How to complete this task >> Report the count of lines below that include "hash", without any other text.

Dataset >>
Lemma assigned_exactly_steps user (wanted : gset Z) db :
  with_assignments
    ((list_to_set (pair user <$> elements (wanted ∖ assigned_ids user db)) ∪ t_assignments db)
     ∖ list_to_set (pair user <$> elements (assigned_ids user db ∖ wanted)))
    (filter (fun kv => kv.1 ∉ pair user <$> elements (assigned_ids user db ∖ wanted))
       (t_credentials db)) db
  = assigned_exactly user wanted db.
Proof.
  unfold assigned_exactly. f_equal.
  - apply set_eq. intros [u s].
    rewrite elem_of_difference, !elem_of_union, !elem_of_list_to_set, elem_of_filter,
      !list_elem_of_fmap, elem_of_map. simpl.
    setoid_rewrite elem_of_elements. setoid_rewrite elem_of_difference.
    setoid_rewrite elem_of_assigned_ids.
    destruct (decide (u = user)) as [->|Hne].
    + destruct (decide (s ∈ wanted)); destruct (decide ((user, s) ∈ t_assignments db)); naive_solver.
    + naive_solver.
  - apply map_filter_ext. intros [u s] x _. simpl.
    rewrite list_elem_of_fmap. setoid_rewrite elem_of_elements. naive_solver.
Qed.

Lemma set_assignments_run (user : Z) (ids : list Z) (db : Db) :
  let wanted : gset Z := list_to_set ids in
  let current := assigned_ids user db in
  if bool_decide (is_Some (t_users db !! user)) then
    if bool_decide (set_Forall (fun s => is_Some (t_servers db !! s)) wanted) then
      set_assignments user ids db =
        (Ok (Z.of_nat (size (wanted ∖ current)), Z.of_nat (size (current ∖ wanted))),
         assigned_exactly user wanted db)
    else ∃ id, id ∈ ids ∧ t_servers db !! id = None ∧
         set_assignments user ids db = (Err (Invalid ("no server with id " +:+ pretty id)), db)
  else set_assignments user ids db = (Err NotFound, db).
Proof.
  intros wanted current. case_bool_decide as Hu; last first.
  { eapply transaction_err_eq. rewrite bind_gets, bool_decide_false by done. done. }
  edestruct (foldM_check (S:=Db)
    (fun (_ : unit) id => ok ← gets (fun db => bool_decide (is_Some (t_servers db !! id)));
       if ok : bool then mret () else throw (Invalid ("no server with id " +:+ pretty id)))
    (fun id => is_Some (t_servers db !! id)) (fun id => Invalid ("no server with id " +:+ pretty id))
    (elements wanted) db) as [[Hck Hall]|(id & Hid & Hno & Hck)].
  { intros id. rewrite bind_gets. case_decide; [by rewrite bool_decide_true|].
    by rewrite bool_decide_false. }
  - rewrite bool_decide_true by by rewrite set_Forall_elements.
    apply transaction_ok. rewrite bind_gets, bool_decide_true by done. cbn [negb].
    rewrite (bind_ok _ _ _ _ _ Hck), bind_gets.
    pose proof (insert_assignments_ok user (elements (wanted ∖ current))
      (t_assignments db) (t_credentials db) db 0) as Hins.
    rewrite with_assignments_id in Hins.
    erewrite bind_ok; [|apply Hins; [apply NoDup_elements| |done|]].
    + erewrite bind_ok; [|apply delete_assignments_ok].
      fold current. unfold mret, M_ret, current. rewrite assigned_exactly_steps. done.
    + apply Forall_forall. intros s Hs%elem_of_elements.
      apply elem_of_difference in Hs as [_ Hs]. contradict Hs. by apply elem_of_assigned_ids.
    + apply Forall_forall. intros s Hs. rewrite Forall_forall in Hall. apply Hall. set_solver.
  - rewrite bool_decide_false by (intros Hall; apply Hno, Hall; set_solver).
    exists id. split_and!; [set_solver|by apply eq_None_not_Some|].
    eapply transaction_err_eq. rewrite bind_gets, bool_decide_true by done. cbn [negb].
    by erewrite bind_err.
Qed.

(** What a replacement that succeeded left. *)
Lemma set_assignments_ok user ids db r db' :
  set_assignments user ids db = (Ok r, db') → db' = assigned_exactly user (list_to_set ids) db.
Proof.
  pose proof (set_assignments_run user ids db) as H. simpl in H. intros E. rewrite E in H.
  destruct (bool_decide _); [|done]. destruct (bool_decide _); [by simplify_eq|].
  by destruct H as (? & _ & _ & [=]).
Qed.

(** Replacing a user's assignments is exact and all or nothing. When the user and every server
    named exist, the user's assignments become exactly the servers named, every other user's stay,
    the credentials saved for servers taken away are deleted and no other, and the counts returned
    are the numbers added and removed. Otherwise the call fails and the database is as it was. *)
Theorem set_assignments_exact (user : Z) (ids : list Z) (db : Db) :
  let wanted : gset Z := list_to_set ids in
  let current := assigned_ids user db in
  if bool_decide (is_Some (t_users db !! user)) then
    if bool_decide (set_Forall (fun s => is_Some (t_servers db !! s)) wanted) then
      set_assignments user ids db =
        (Ok (Z.of_nat (size (wanted ∖ current)), Z.of_nat (size (current ∖ wanted))),
         assigned_exactly user wanted db)
    else ∃ id, id ∈ ids ∧ t_servers db !! id = None ∧
         set_assignments user ids db = (Err (Invalid ("no server with id " +:+ pretty id)), db)
  else set_assignments user ids db = (Err NotFound, db).
Proof. apply set_assignments_run. Qed.

(** ** Sign-ins are bound to one directory account *)

Section sid_binding.
Context (i : Z) (s : string).

(** Row [i], while it exists, is bound to [s]. *)
Definition bound (db : Db) : Prop :=
  i ≤ users_seq db ∧ ∀ r, t_users db !! i = Some r → u_sid r = Some s.

Lemma bound_same db db' :
  t_users db' = t_users db → users_seq db' = users_seq db → bound db → bound db'.
Proof. unfold bound. by intros -> ->. Qed.

(** A statement that does not write to [users]. *)
Lemma bound_elsewhere {A} (m : store A) :
  (∀ db, t_users (snd (m db)) = t_users db ∧ users_seq (snd (m db)) = users_seq db) →
  preserves bound m.
Proof. intros H db Hb. destruct (H db). by eapply bound_same. Qed.

Ltac elsewhere f := apply bound_elsewhere; intros db; unfold f; repeat case_match; done.

Lemma insert_group_bound name sort : preserves bound (insert_group name sort).
Proof. elsewhere insert_group. Qed.
Lemma insert_server_bound rnd name host port g domain :
  preserves bound (insert_server rnd name host port g domain).
Proof. elsewhere insert_server. Qed.
Lemma update_group_bound id f : preserves bound (update_group id f).
Proof. elsewhere update_group. Qed.
Lemma update_server_bound id f : preserves bound (update_server id f).
Proof. elsewhere update_server. Qed.
Lemma insert_assignment_bound u x : preserves bound (insert_assignment u x).
Proof. elsewhere insert_assignment. Qed.
Lemma copy_assignments_bound a b : preserves bound (copy_assignments a b).
Proof. elsewhere copy_assignments. Qed.
Lemma credential_put_bound now u x k : preserves bound (credential_put now u x k).
Proof. elsewhere credential_put. Qed.
Lemma session_create_bound now h u n e : preserves bound (session_create now h u n e).
Proof. elsewhere session_create. Qed.
Lemma session_ended_bound u ui x xi e : preserves bound (session_ended u ui x xi e).
Proof. elsewhere session_ended. Qed.
Lemma audit_bound now a b c : preserves bound (audit now a b c).
Proof. elsewhere audit. Qed.
Lemma audit_prune_bound b n : preserves bound (audit_prune b n).
Proof. elsewhere audit_prune. Qed.
Lemma server_delete_bound id : preserves bound (server_delete id).
Proof. elsewhere server_delete. Qed.
Lemma delete_group_bound id :
  preserves (E:=StoreError) (A:=unit) bound (fun db =>
    match t_groups db !! id with
    | Some _ => (Ok (), delete_group_row id db)
    | None => (Err NotFound, db)
    end).
Proof. apply bound_elsewhere; intros db. by case_match. Qed.

Lemma user_delete_bound id : preserves bound (user_delete id).
Proof.
  intros db [Hi Hb]. unfold user_delete. destruct (t_users db !! id); [|done].
  split; [done|]. simpl. intros r' [_ Hr']%lookup_delete_Some. auto.
Qed.

Lemma insert_user_bound rnd name display sid created hash :
  preserves bound (insert_user rnd name display sid created hash).
Proof.
  intros db [Hi Hb]. unfold insert_user. destruct (username_taken _ _ _); [done|].
  destruct (next_rowid _) as [id|] eqn:Hid; [|done].
  pose proof (next_rowid_le _ _ Hid). unfold next_rowid in Hid. case_decide; simplify_eq.
  split; simpl; [lia|]. intros r. rewrite lookup_insert_ne by lia. auto.
Qed.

Problem solution >> 2